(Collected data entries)

(** Modelled from the spec: [conversation.set_local(key, value)]. *)
Definition set_local (c : handle) (key : string) (value : pyval) : M unit :=
  update c (λ cv,
    {| remote := remote cv;
       published := published cv;
       local := <[key := value]> (local cv);
       states := states cv |}).

(** Modelled from the spec: [conversation.set_state(state)] activates a
    state for the conversation. *)
Definition set_state (c : handle) (state : string) : M unit :=
  update c (λ cv,
    {| remote := remote cv;
       published := published cv;
       local := local cv;
       states := {[state]} ∪ states cv |}).

(** Modelled from the spec: [conversation.remove_state(state)] deactivates
    a state for the conversation. *)
Definition remove_state (c : handle) (state : string) : M unit :=
  update c (λ cv,
    {| remote := remote cv;
       published := published cv;
       local := local cv;
       states := states cv ∖ {[state]} |}).

(** [@not_until(state)] is the framework's assertion that a method is not
    called before the state is active.  It only asserts: a call made too
    early is reported in the log and the method runs all the same.  The log
    is no part of the store, so on the store the decorated method is the
    method. *)
Definition not_until {A} (desired_state : string) (method : M A) : M A :=
  method.

(** ** The PostgreSQL class *)

Definition database_requested : string := "{relation_name}.database.requested".
Definition roles_requested : string := "{relation_name}.roles.requested".

Definition comma : ascii := "," %char.

Definition previous_database (service : string) : M pyval :=
  c ← conversation service;
  get_local c "database".

Definition requested_database (service : string) : M string :=
  c ← conversation service;
  get_remote c "database" "".

Definition previous_roles (service : string) : M pyval :=
  c ← conversation service;
  get_local c "roles".

(** The lambda [_roles] of [requested_roles]; [filter(None, pieces)] is the
    list of the non-empty pieces. *)
Definition _roles (c : handle) : M pyval :=
  v ← get_remote c "roles" "";
  mret (PyList (PyStr <$> filter (λ w, truthy w) (split comma v))).

Definition requested_roles (service : option string) : M pyval :=
  match service with
  | Some service =>
      c ← conversation service;
      _roles c
  | None =>
      cs ← conversations;
      results ← mapM (λ c,
                   let service := scope c in
                   r ← _roles c;
                   mret (PyTuple [PyStr service; r])) cs;
      mret (PyList results)
  end.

- Problem statement: Set down, exactly and only, the lines running from the one holding "mret (PyList (PyStr" through the end of the records above, both ends included.

- Task solution:
  mret (PyList (PyStr <$> filter (λ w, truthy w) (split comma v))).

Definition requested_roles (service : option string) : M pyval :=
  match service with
  | Some service =>
      c ← conversation service;
      _roles c
  | None =>
      cs ← conversations;
      results ← mapM (λ c,
                   let service := scope c in
                   r ← _roles c;
                   mret (PyTuple [PyStr service; r])) cs;
      mret (PyList results)
  end.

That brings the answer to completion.